Yesterday in the shower, I encountered a wild thing. A small wild thing, but a wild thing none-the-less. He first appeared next to my Aussie shampoo bottle, and since I don’t shower with my glasses on, I couldn’t tell right away if he was dead or alive. I jiggled the shampoo bottle and watched him wiggle top speed up the tiles until he came eye-to-eye with me. Even without my glasses, I could see his little reptilian chest pounding through his color-changing skin. I know if he could speak at this point, he’d be saying, “What! You no like geckos?” I wanted to tell him that I love geckos, especially the cute baby ones like himself and even though his enormous extended family that live behind the clock in my living room are not as cute, I’m still grateful to them for eating all the nasty cock-a-roaches that sneak in.
With my loofah hanging next to him, I wondered how I would remove it from the hook without once again terrifying my little shower friend. Like a speeding figure eight, he scurried back to the Aussie bottle. I lathered. I scrubbed. I rinsed, leaving the lizard alone, but the real drama began when I turned off the water and stepped out. Because it’s an old house, the drain takes its sweet time, leaving a few inches of water to slowly work its way down and out.

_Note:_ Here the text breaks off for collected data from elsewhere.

(* ===== verification/Geometry.v ===== *)
(** * Rectangles (libs/ui/Rect.cpp, libs/ui/include/ui/Rect.h)

    A [Rect] is the half-open set of pixels [left <= x < right], [top <= y < bottom].
    Coordinates are [int32_t]; [getWidth] and [getHeight] are declared
    [no_sanitize("signed-integer-overflow")] in the source, so they wrap. *)

From S2P Require Import Prelude.

Record Point := mkPoint { px : Z; py : Z }.

Module Rect.

Record t := mk { left : Z; top : Z; right : Z; bottom : Z }.

#[global] Instance t_eq_dec : EqDecision t.
Proof. solve_decision. Defined.

Definition INVALID_RECT : t := mk 0 0 (-1) (-1).
Definition EMPTY_RECT : t := mk 0 0 0 0.

#[global] Instance t_inhabited : Inhabited t := populate INVALID_RECT.

(** [Rect(T w, T h)] *)
Definition of_size (w h : Z) : t :=
  let w := if INT32_MAX <? w then INT32_MAX else w in
  let h := if INT32_MAX <? h then INT32_MAX else h in
  mk 0 0 (int32 w) (int32 h).

Definition makeInvalid (_ : t) : t := mk 0 0 (-1) (-1).
Definition clear (_ : t) : t := mk 0 0 0 0.

Definition getWidth (r : t) : Z := int32 (right r - left r).
Definition getHeight (r : t) : Z := int32 (bottom r - top r).

Definition isValid (r : t) : bool := (0 <=? getWidth r) && (0 <=? getHeight r).
Definition isEmpty (r : t) : bool := (getWidth r <=? 0) || (getHeight r <=? 0).

Definition getBounds (r : t) : t :=
  of_size (int32 (right r - left r)) (int32 (bottom r - top r)).

Definition eqb (a b : t) : bool :=
  (left a =? left b) && (top a =? top b) && (right a =? right b) && (bottom a =? bottom b).

(** [operator <], the order of rectangles in sorted vectors *)
Definition ltb (a b : t) : bool :=
  if top a <? top b then true
  else if top a =? top b then
    if left a <? left b then true
    else if left a =? left b then
      if bottom a <? bottom b then true
      else if bottom a =? bottom b then
        if right a <? right b then true else false
      else false
    else false
  else false.

Definition offsetTo (r : t) (x y : Z) : t :=
  mk x y (int32 (right r - int32 (left r - x))) (int32 (bottom r - int32 (top r - y))).

Definition offsetBy (r : t) (x y : Z) : t :=
  mk (int32 (left r + x)) (int32 (top r + y)) (int32 (right r + x)) (int32 (bottom r + y)).

Definition offsetToOrigin (r : t) : t :=
  mk 0 0 (int32 (right r - left r)) (int32 (bottom r - top r)).

Definition inset (r : t) (l t_ r_ b : Z) : t :=
  mk (int32 (left r + l)) (int32 (top r + t_)) (int32 (right r - r_)) (int32 (bottom r - b)).

(** [operator +] and [operator -] with a [Point] *)
Definition plus (r : t) (p : Point) : t :=
  mk (int32 (left r + px p)) (int32 (top r + py p)) (int32 (right r + px p)) (int32 (bottom r + py p)).
Definition minus (r : t) (p : Point) : t :=
  mk (int32 (left r - px p)) (int32 (top r - py p)) (int32 (right r - px p)) (int32 (bottom r - py p)).

(** The static helpers of Rect.cpp. *)
Definition min (a b : Z) : Z := if a <? b then a else b.
Definition max (a b : Z) : Z := if b <? a then a else b.

(** [intersect(with, &result)]: the boolean returned and the value of [*result]. *)
Definition intersect (r with_ : t) : bool * t :=
  let result := mk (max (left r) (left with_)) (max (top r) (top with_))
                   (min (right r) (right with_)) (min (bottom r) (bottom with_)) in
  (negb (isEmpty result), result).

(** HAL transform flags (system/graphics.h). *)
Definition HAL_TRANSFORM_FLIP_H : Z := 1.
Definition HAL_TRANSFORM_FLIP_V : Z := 2.
Definition HAL_TRANSFORM_ROT_90 : Z := 4.

Definition flag (x f : Z) : bool := negb (Z.land x f =? 0).

Definition transform (r : t) (xform width height : Z) : t :=
  let result := r in
  let result :=
    if flag xform HAL_TRANSFORM_FLIP_H then
      mk (int32 (width - right result)) (top result) (int32 (width - left result)) (bottom result)
    else result in
  let result :=
    if flag xform HAL_TRANSFORM_FLIP_V then
      mk (left result) (int32 (height - bottom result)) (right result) (int32 (height - top result))
    else result in
  if flag xform HAL_TRANSFORM_ROT_90 then
    mk (int32 (height - bottom result)) (left result) (int32 (height - top result)) (right result)
  else result.

Definition reduce (r exclude : t) : t :=
  let mask := 0 in
  let mask := Z.lor mask (if left r <? left exclude then 1 else 0) in
  let mask := Z.lor mask (if top r <? top exclude then 2 else 0) in
  let mask := Z.lor mask (if right exclude <? right r then 4 else 0) in
  let mask := Z.lor mask (if bottom exclude <? bottom r then 8 else 0) in
  if mask =? 0 then clear EMPTY_RECT
  else
    let result := r in
    if Z.land mask (mask - 1) =? 0 then
      if flag mask 1 then mk (left result) (top result) (min (right result) (left exclude)) (bottom result)
      else if flag mask 2 then mk (left result) (top result) (right result) (min (bottom result) (top exclude))
      else if flag mask 4 then mk (max (left result) (right exclude)) (top result) (right result) (bottom result)
      else if flag mask 8 then mk (left result) (max (top result) (bottom exclude)) (right result) (bottom result)
      else result
    else result.

(** ** The pixels of a rectangle *)

Definition contains (r : t) (x y : Z) : bool :=
  (top r <=? y) && (y <? bottom r) && (left r <=? x) && (x <? right r).

(** every coordinate is an [int32_t] *)
Definition in_range (r : t) : Prop :=
  in_int32 (left r) /\ in_int32 (top r) /\ in_int32 (right r) /\ in_int32 (bottom r).

(** extents that fit in an [int32_t], and so do not wrap *)
Definition measurable (r : t) : Prop :=
  in_range r /\ in_int32 (right r - left r) /\ in_int32 (bottom r - top r).

Lemma containsP r x y :
  contains r x y = true <-> (left r <= x < right r /\ top r <= y < bottom r).
Proof. unfold contains. rewrite !andb_true_iff, !Z.leb_le, !Z.ltb_lt. lia. Qed.

Lemma eqbP a b : eqb a b = true <-> a = b.
Proof.
  unfold eqb. rewrite !andb_true_iff, !Z.eqb_eq. destruct a, b; simpl.
  split; [intros (((-> & ->) & ->) & ->); done | intros [= -> -> -> ->]; done].
Qed.

Lemma min_spec a b : min a b = Z.min a b.
Proof. unfold min. destruct (a <? b) eqn:E; bool_to_prop; lia. Qed.
Lemma max_spec a b : max a b = Z.max a b.
Proof. unfold max. destruct (b <? a) eqn:E; bool_to_prop; lia. Qed.

Lemma isEmpty_measurable r :
  measurable r -> isEmpty r = true <-> right r <= left r \/ bottom r <= top r.
Proof.
  intros (_ & Hw & Hh). unfold isEmpty, getWidth, getHeight.
  rewrite !int32_id by done. rewrite orb_true_iff, !Z.leb_le. lia.
Qed.

Lemma isValid_measurable r :
  measurable r -> isValid r = true <-> left r <= right r /\ top r <= bottom r.
Proof.
  intros (_ & Hw & Hh). unfold isValid, getWidth, getHeight.
  rewrite !int32_id by done. rewrite andb_true_iff, !Z.leb_le. lia.
Qed.

Lemma contains_intersect r w x y :
  contains (intersect r w).2 x y = contains r x y && contains w x y.
Proof.
  unfold intersect, contains; simpl. rewrite !max_spec, !min_spec.
  apply eq_true_iff_eq. rewrite !andb_true_iff, !Z.leb_le, !Z.ltb_lt. lia.
Qed.

(** [operator <] is a strict total order. *)
Lemma ltb_spec a b :
  ltb a b = true <->
  top a < top b \/ top a = top b /\
    (left a < left b \/ left a = left b /\
      (bottom a < bottom b \/ bottom a = bottom b /\ right a < right b)).
Proof. unfold ltb. repeat split_if; split; intros; try done; lia. Qed.

End Rect.

Notation rect := Rect.t.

Towel-wrapped, I decided I needed to capture the little guy and set him free outside, fearing otherwise he’d become a play toy for our serial-killer cat, Blue (more on him in the future). I crouched down and cupped my hands around the lizard, but in a fitful rage he escaped through a crack between my two thumbs and plunged headfirst into the draining tub. Much to my surprise, he swam with Michael Phelps finesse. He even flipped himself upside-down twice in order to rest a second before flipping back over to finish his cross-tub journey.
Once to the other side, perhaps out of pure exhaustion, he couldn’t get himself attached to the slippery tub, so I intervened again and tried to scoop him out. This is when he released his wiggling tail into the water—a survival device—making it impossible for him to continue swimming. Panicked, I cupped the poor little tailless critter and tossed him onto the tile floor. His limp little body didn’t move, and I was sure he was tragically dead. I tapped him with my pinky finger, and he twitched. There was hope. I blew on him, tapped again, and off he went to the far corner of the bathroom.
Relieved, I left him alone…just long enough to grab my new iphone. He hadn’t moved much, but his eyes were wide open as I knelt in front of him to snap his mug shot. This time I could hear him telling me off. “Eh, what you doing now? My tail going take t’ree weeks for grow back laddat, and now you going take my pict-cha? You like me say Cheese, too?”
When I opened the bathroom door, my waterlogged friend stammered out into the hall, heading toward the sleeping cat.
I got dressed, dried my hair, and headed out to the movies to see “Where The Wild Things Are.” It was okay.
In bed last night I imagined being awakened by an angry tailless gecko. “I tell you where da kine, wild things stay,” he’d whisper. “I stay looking at one wild buggah right hea!”